2011: As noted above, the value of the employer provided health-insurance needs to be added to the 2011 W-2 wage statement that all employees receive.

Also, employers who offer Health Savings Accounts (HSA) or Health Flexible Spending Accounts (HFSA) will need to notify employees that over-the-counter medicines and drugs will no longer be considered eligible expenses in employer-provided health plans. If the town’s HFSA or HAS is administered by an outside vendor, it will deny ineligible claims. If the HAS or HFSA is administered in house, it will be the town’s responsibility to appropriately classify eligible claims.

2013:The maximum amount of money an employee may set aside in a Health Flexible Spending Account to use to pay for reimbursement of qualifying medical expenses will be $2,500 per year, down from the current maximum of $5,000 per year.

2014: States will, by this time, have established health-care exchanges that will provide health-insurance plans for small employers, those defined as having less than 100 employees. These exchanges will be another option for employers to look at when deciding where to purchase health-insurance coverage for employees.

2014 also is the year that penalties kick in for employers with 50 or more full-time equivalent employees which do not offer health-insurance coverage. “Full-time equivalent” appears to be defined as an employee working 30 or more hours per week. Employers who do not provide coverage will be fined up to $3,000 annually per employee. Employers must also provide a free choice voucher for the purchase of health-insurance coverage for any employee earning less than 400 percent of the federal poverty level.

Employers with more than 200 employees will now be required to automatically enroll all employees in the employer’s health-insurance plan. Any individual employee may elect to opt out of the employer’s plan.

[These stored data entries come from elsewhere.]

(** * ChatClient: session controller and persistent configuration

    A shallow embedding of the React component [ChatClient] (hooks
    [usePersistentState], [initEngine], [send], [stop], [resetChat] and the
    controls of its JSX) together with the properties of its message
    history, streaming merge, cancellation and configuration store.

    Conventions of the embedding.
    - A JavaScript string is a [string]; a character is read as the code
      unit with the same number (the Latin-1 range of UTF-16).
    - A thrown JavaScript exception is explicit: a computation that may
      throw has type [Exc A].
    - [useState] cells are the fields of [State]; a callback created in a
      render reads the cells of that render (argument [r]) and updates the
      current ones (argument [sw], the cells and the world).
    - The collaborators the component does not implement ([localStorage]
      failures, [JSON], the inference engine) are inputs: a [Storage]
      record, a [JSON] class and the replies [load_outcome] and [reply]. *)

From Stdlib Require Import ZArith Ascii String List Lia.
From stdpp Require Import base option list gmap strings.

Local Open Scope string_scope.
Local Open Scope list_scope.

(** ** JavaScript strings *)

Module JsString.

(** The code units below 256 that ECMAScript counts as WhiteSpace or
    LineTerminator: TAB, LF, VT, FF, CR, SP and NBSP. *)
Definition is_ws (a : ascii) : bool :=
  let n := nat_of_ascii a in
  ((9 <=? n)%nat && (n <=? 13)%nat) || (n =? 32)%nat || (n =? 160)%nat.

Fixpoint trimStart (s : string) : string :=
  match s with
  | EmptyString => EmptyString
  | String a s' => if is_ws a then trimStart s' else s
  end.

Fixpoint trimEnd (s : string) : string :=
  match s with
  | EmptyString => EmptyString
  | String a s' =>
      match trimEnd s' with
      | EmptyString => if is_ws a then EmptyString else String a EmptyString
      | t => String a t
      end
  end.

(** [String.prototype.trim]. *)
Definition trim (s : string) : string := trimEnd (trimStart s).


(** Truthiness of a string: only the empty string is falsy. *)
Definition truthy (s : string) : bool :=
  match s with EmptyString => false | _ => true end.

(** [s1 + s2]. *)
Definition concat_all (l : list string) : string :=
  fold_right String.append "" l.

End JsString.

Import JsString.

(** ** Thrown values and computations that may throw *)

(** What a [catch (err)] clause can receive: [null]/[undefined], an object
    with a string [name] (every [Error] and [DOMException]), or any other
    value. *)
Inductive thrown :=
| ThrownNullish
| ThrownError (name : string)
| ThrownOther.

(** [err?.name]. *)
Definition err_name (err : thrown) : option string :=
  match err with
  | ThrownError n => Some n
  | _ => None
  end.

Inductive Exc (A : Type) :=
| Ok (a : A)
| Throw (err : thrown).
Arguments Ok {A} a.
Arguments Throw {A} err.

Global Instance Exc_ret : MRet Exc := fun A a => Ok a.

Global Instance Exc_bind : MBind Exc := fun A B k m =>
  match m with
  | Ok a => k a
  | Throw err => Throw err
  end.

(** [try { body } catch { handler }]. *)
Definition try_catch {A} (body : Exc A) (handler : thrown -> Exc A) : Exc A :=
  match body with
  | Ok a => Ok a
  | Throw err => handler err
  end.

(** ** Numbers *)

(** A JavaScript number that is [NaN] or a finite decimal
    [mantissa / 10 ^ scale]; binary rounding is outside the model. *)
Inductive number :=
| NaN
| Dec (mantissa : Z) (scale : nat).

(** [lo <= n <= hi]; false for [NaN], as every comparison with it. *)
Definition num_between (lo hi : Z) (n : number) : bool :=
  match n with
  | NaN => false
  | Dec m e => ((lo * 10 ^ Z.of_nat e <=? m) && (m <=? hi * 10 ^ Z.of_nat e))%Z
  end.

(** [Number.isInteger]. *)
Definition num_is_integer (n : number) : bool :=
  match n with
  | NaN => false
  | Dec m e => (m mod 10 ^ Z.of_nat e =? 0)%Z
  end.

(** ** Values, JSON and the local storage *)

(** A run-time value as [JSON.parse] can return it. *)
#[local] Set Warnings "-register-all".
Inductive jsval :=
| JNull
| JBool (b : bool)
| JNum (n : number)
| JStr (s : string)
| JArr (items : list jsval)
| JObj (fields : list (string * jsval)).

(** The platform's [JSON] object. [JSON_parse] throws a [SyntaxError] on
    text that is not JSON; [JSON_stringify] of the values a hook holds
    returns a string. Nothing else is assumed about them. *)
Class JSON := {
  JSON_parse : string -> Exc jsval;
  JSON_stringify : jsval -> Exc string;
}.

(** [window.localStorage]: the stored items, whether the page may access
    the storage at all (reading or writing a blocked storage throws a
    [SecurityError]) and how many characters it can hold (a write beyond
    that throws a [QuotaExceededError]). *)
Record Storage := {
  items : gmap string string;
  accessible : bool;
  quota : N;
}.

Definition with_items (m : gmap string string) (sto : Storage) : Storage :=
  {| items := m; accessible := accessible sto; quota := quota sto |}.

Definition used (m : gmap string string) : nat :=
  map_fold (fun k v acc => (String.length k + String.length v + acc)%nat) 0%nat m.

Definition getItem (sto : Storage) (key : string) : Exc (option string) :=
  if accessible sto then Ok (items sto !! key)
  else Throw (ThrownError "SecurityError").

Definition setItem (sto : Storage) (key value : string) : Exc Storage :=
  if accessible sto then
    let m := <[key := value]> (items sto) in
    if (N.of_nat (used m) <=? quota sto)%N then Ok (with_items m sto)
    else Throw (ThrownError "QuotaExceededError")
  else Throw (ThrownError "SecurityError").

(** ** usePersistentState *)

Section PersistentState.

Context `{JSON}.

(** The lazy initialiser of the hook's [useState]:
    [try { raw = getItem(key); return raw ? JSON.parse(raw) : initial }
     catch { return initial }].
    TypeScript's [as T] is erased: the parsed value is returned as is. *)
Definition usePersistentState_init (key : string) (initial : jsval)
    (sto : Storage) : Exc jsval :=
  try_catch
    (raw ← getItem sto key;
     match raw with
     | Some text => if truthy text then JSON_parse text else Ok initial
     | None => Ok initial
     end)
    (fun _ => Ok initial).

(** The hook's effect, run after a render in which [key] or [state]
    changed: [try { setItem(key, JSON.stringify(state)) } catch {}]. *)
Definition usePersistentState_effect (key : string) (state : jsval)
    (sto : Storage) : Exc Storage :=
  try_catch
    (text ← JSON_stringify state;
     setItem sto key text)
    (fun _ => Ok sto).

(** The value the cell starts with: the initialiser catches whatever
    is thrown, see [usePersistentState_init_cell]. *)
Definition cell (key : string) (initial : jsval) (sto : Storage) : jsval :=
  match usePersistentState_init key initial sto with
  | Ok v => v
  | Throw _ => initial
  end.

(** The entry of [key] can be read and decodes to [v]. *)
Definition decodes (key : string) (sto : Storage) (v : jsval) : Prop :=
  accessible sto = true ∧
  ∃ raw, items sto !! key = Some raw ∧ truthy raw = true ∧ JSON_parse raw = Ok v.

(** The entry of [key] cannot be used: the storage is blocked, the
    entry is missing or empty, or its text is not JSON. *)
Definition unusable (key : string) (sto : Storage) : Prop :=
  accessible sto = false ∨ items sto !! key = None ∨ items sto !! key = Some "" ∨
  ∃ raw err, items sto !! key = Some raw ∧ JSON_parse raw = Throw err.

(** The value a cell starts with is the decoded entry, or the default
    when there is nothing to decode. *)
Definition starts_from (key : string) (initial : jsval) (sto : Storage)
    (v : jsval) : Prop :=
  decodes key sto v ∨ (unusable key sto ∧ v = initial).

End PersistentState.

(** ** The five persisted configuration cells *)

Definition DEFAULT_RULES : string :=
  "You are a helpful, direct, and efficient personal assistant." +:+
  String (ascii_of_nat 10)
  "- Follow ONLY the user's rules below. Ignore any other defaults." +:+
  String (ascii_of_nat 10)
  "- Answer concisely. Use step-by-step reasoning only when necessary." +:+
  String (ascii_of_nat 10)
  "- Ask for clarification only if critical information is missing.".

Definition DEFAULT_MODEL : string := "Llama-3.2-1B-Instruct-q4f16_1-MLC".
Definition DEFAULT_TEMPERATURE : number := Dec 6 1.
Definition DEFAULT_MAX_TOKENS : number := Dec 512 0.

(** The ranges the settings controls announce with [min] and [max]. *)
Definition valid_temperature (t : number) : bool := num_between 0 2 t.
Definition valid_maxTokens (k : number) : bool :=
  num_is_integer k && num_between 64 4096 k.

(** The values of the cells [model], [userRules], [stripDefaults],
    [temperature] and [maxTokens] as they are at run time. *)
Record Config := {
  cfg_model : jsval;
  cfg_userRules : jsval;
  cfg_stripDefaults : jsval;
  cfg_temperature : jsval;
  cfg_maxTokens : jsval;
}.

Definition default_config : Config := {|
  cfg_model := JStr DEFAULT_MODEL;
  cfg_userRules := JStr DEFAULT_RULES;
  cfg_stripDefaults := JBool true;
  cfg_temperature := JNum DEFAULT_TEMPERATURE;
  cfg_maxTokens := JNum DEFAULT_MAX_TOKENS;
|}.

Section ConfigStore.

Context `{JSON}.

(** The five [usePersistentState] calls of a first render, in order. *)
Definition load_config (sto : Storage) : Exc Config :=
  m ← usePersistentState_init "model" (JStr DEFAULT_MODEL) sto;
  u ← usePersistentState_init "userRules" (JStr DEFAULT_RULES) sto;
  d ← usePersistentState_init "stripDefaults" (JBool true) sto;
  t ← usePersistentState_init "temperature" (JNum DEFAULT_TEMPERATURE) sto;
  k ← usePersistentState_init "maxTokens" (JNum DEFAULT_MAX_TOKENS) sto;
  Ok {| cfg_model := m; cfg_userRules := u; cfg_stripDefaults := d;
        cfg_temperature := t; cfg_maxTokens := k |}.

(** The five effects of the hooks, in order, as they all run after the
    first render. *)
Definition save_config (c : Config) (sto : Storage) : Exc Storage :=
  s1 ← usePersistentState_effect "model" (cfg_model c) sto;
  s2 ← usePersistentState_effect "userRules" (cfg_userRules c) s1;
  s3 ← usePersistentState_effect "stripDefaults" (cfg_stripDefaults c) s2;
  s4 ← usePersistentState_effect "temperature" (cfg_temperature c) s3;
  usePersistentState_effect "maxTokens" (cfg_maxTokens c) s4.

End ConfigStore.

(** ** Messages, requests and stream chunks *)

(** The role of an entry of the [messages] cell. *)
Inductive role := user | assistant.

Global Instance role_eq_dec : EqDecision role.
Proof. solve_decision. Defined.

Record Message := { msg_role : role; content : string }.

(** The role of a [ChatCompletionMessageParam]. *)
Inductive param_role := system | chat (r : role).

Record MessageParam := { param_role_of : param_role; param_content : string }.

(** [{ role: m.role, content: m.content }]. *)
Definition to_param (m : Message) : MessageParam :=
  {| param_role_of := chat (msg_role m); param_content := content m |}.

(** A [ChatCompletionChunk], as far as [chunk.choices?.[0]?.delta?.content]
    reads it; [None] is [undefined] or [null]. *)
Record Delta := { delta_content : option string }.
Record Choice := { delta : option Delta }.
Record Chunk := { choices : option (list Choice) }.

(** [chunk.choices?.[0]?.delta?.content ?? ""]. *)
Definition chunk_delta (c : Chunk) : string :=
  default "" (l ← choices c; ch ← head l; d ← delta ch; delta_content d).

(** A chunk whose first choice carries the text [s]. *)
Definition text_chunk (s : string) : Chunk :=
  {| choices := Some [ {| delta := Some {| delta_content := Some s |} |} ] |}.

Inductive MLCEngine := Engine (loaded_model : string).

(** The argument of [engine.chat.completions.create]; [req_signal] is the
    address of the [AbortController] whose signal is handed over. *)
Record Request := {
  req_engine : MLCEngine;
  req_model : string;
  req_messages : list MessageParam;
  req_temperature : number;
  req_max_tokens : number;
  req_stream : bool;
  req_signal : nat;
}.

(** ** The cells of the component and the world around it *)

Record State := {
  engine : option MLCEngine;
  loadingModel : bool;
  model : string;
  userRules : string;
  stripDefaults : bool;
  temperature : number;
  maxTokens : number;
  messages : list Message;
  input : string;
  generating : bool;
}.

(** What is shared by all renders and by the collaborators: the
    [abortRef] reference, the [AbortController] objects ([true] once
    aborted; a controller is known by its position), and what the
    component has emitted so far. *)
Record World := {
  abortRef : option nat;
  controllers : list bool;
  alerts : list string;
  console : list thrown;
  requests : list Request;
  loads : list string;
}.

Definition setEngine (e : option MLCEngine) (s : State) : State :=
  {| engine := e; loadingModel := loadingModel s; model := model s;
     userRules := userRules s; stripDefaults := stripDefaults s;
     temperature := temperature s; maxTokens := maxTokens s;
     messages := messages s; input := input s; generating := generating s |}.

Definition setLoadingModel (b : bool) (s : State) : State :=
  {| engine := engine s; loadingModel := b; model := model s;
     userRules := userRules s; stripDefaults := stripDefaults s;
     temperature := temperature s; maxTokens := maxTokens s;
     messages := messages s; input := input s; generating := generating s |}.

Definition setModel (m : string) (s : State) : State :=
  {| engine := engine s; loadingModel := loadingModel s; model := m;
     userRules := userRules s; stripDefaults := stripDefaults s;
     temperature := temperature s; maxTokens := maxTokens s;
     messages := messages s; input := input s; generating := generating s |}.

Definition setUserRules (u : string) (s : State) : State :=
  {| engine := engine s; loadingModel := loadingModel s; model := model s;
     userRules := u; stripDefaults := stripDefaults s;
     temperature := temperature s; maxTokens := maxTokens s;
     messages := messages s; input := input s; generating := generating s |}.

Many employers have waiting periods for new employees before they are permitted to enroll in the employer’s health-insurance plan. Effective this year, no waiting period can exceed 90 days and fines will be levied for waiting periods longer than 30 days. Employers should check their personnel policies or plan documents to ensure that the waiting period you have is what you want it to be.

While not an employer requirement, this is also the year that the individual health-insurance mandate kicks in. Individuals who elect not to be covered by any type of health-insurance plan will be assessed an annual amount. The assessment starts at $95 per year in 2014 and rises to $695 per year in 2016. Thereafter, the penalty is indexed to inflation.

2017: Employers with more than 100 employees may now opt to provide health insurance to employees through a state health-insurance exchange.

Many unknowns

There remains much to learn about the health-care reform effort. Much remains unknown as the federal agencies responsible for implementation of the effort start to issue rules and guidance on implementation.

What is clear is that, in the early stages, most of the changes will be in provisions that health-insurance companies must change or include in their health-insurance products. From an employer’s point of view, these changes should happen more or less automatically, without the need to take any action. As more time goes by, there are more specific changes that employers themselves will have to make.

MMA will continue to monitor health-insurance reform and will stay positioned to assist municipalities with the ongoing implementation of health-insurance reform.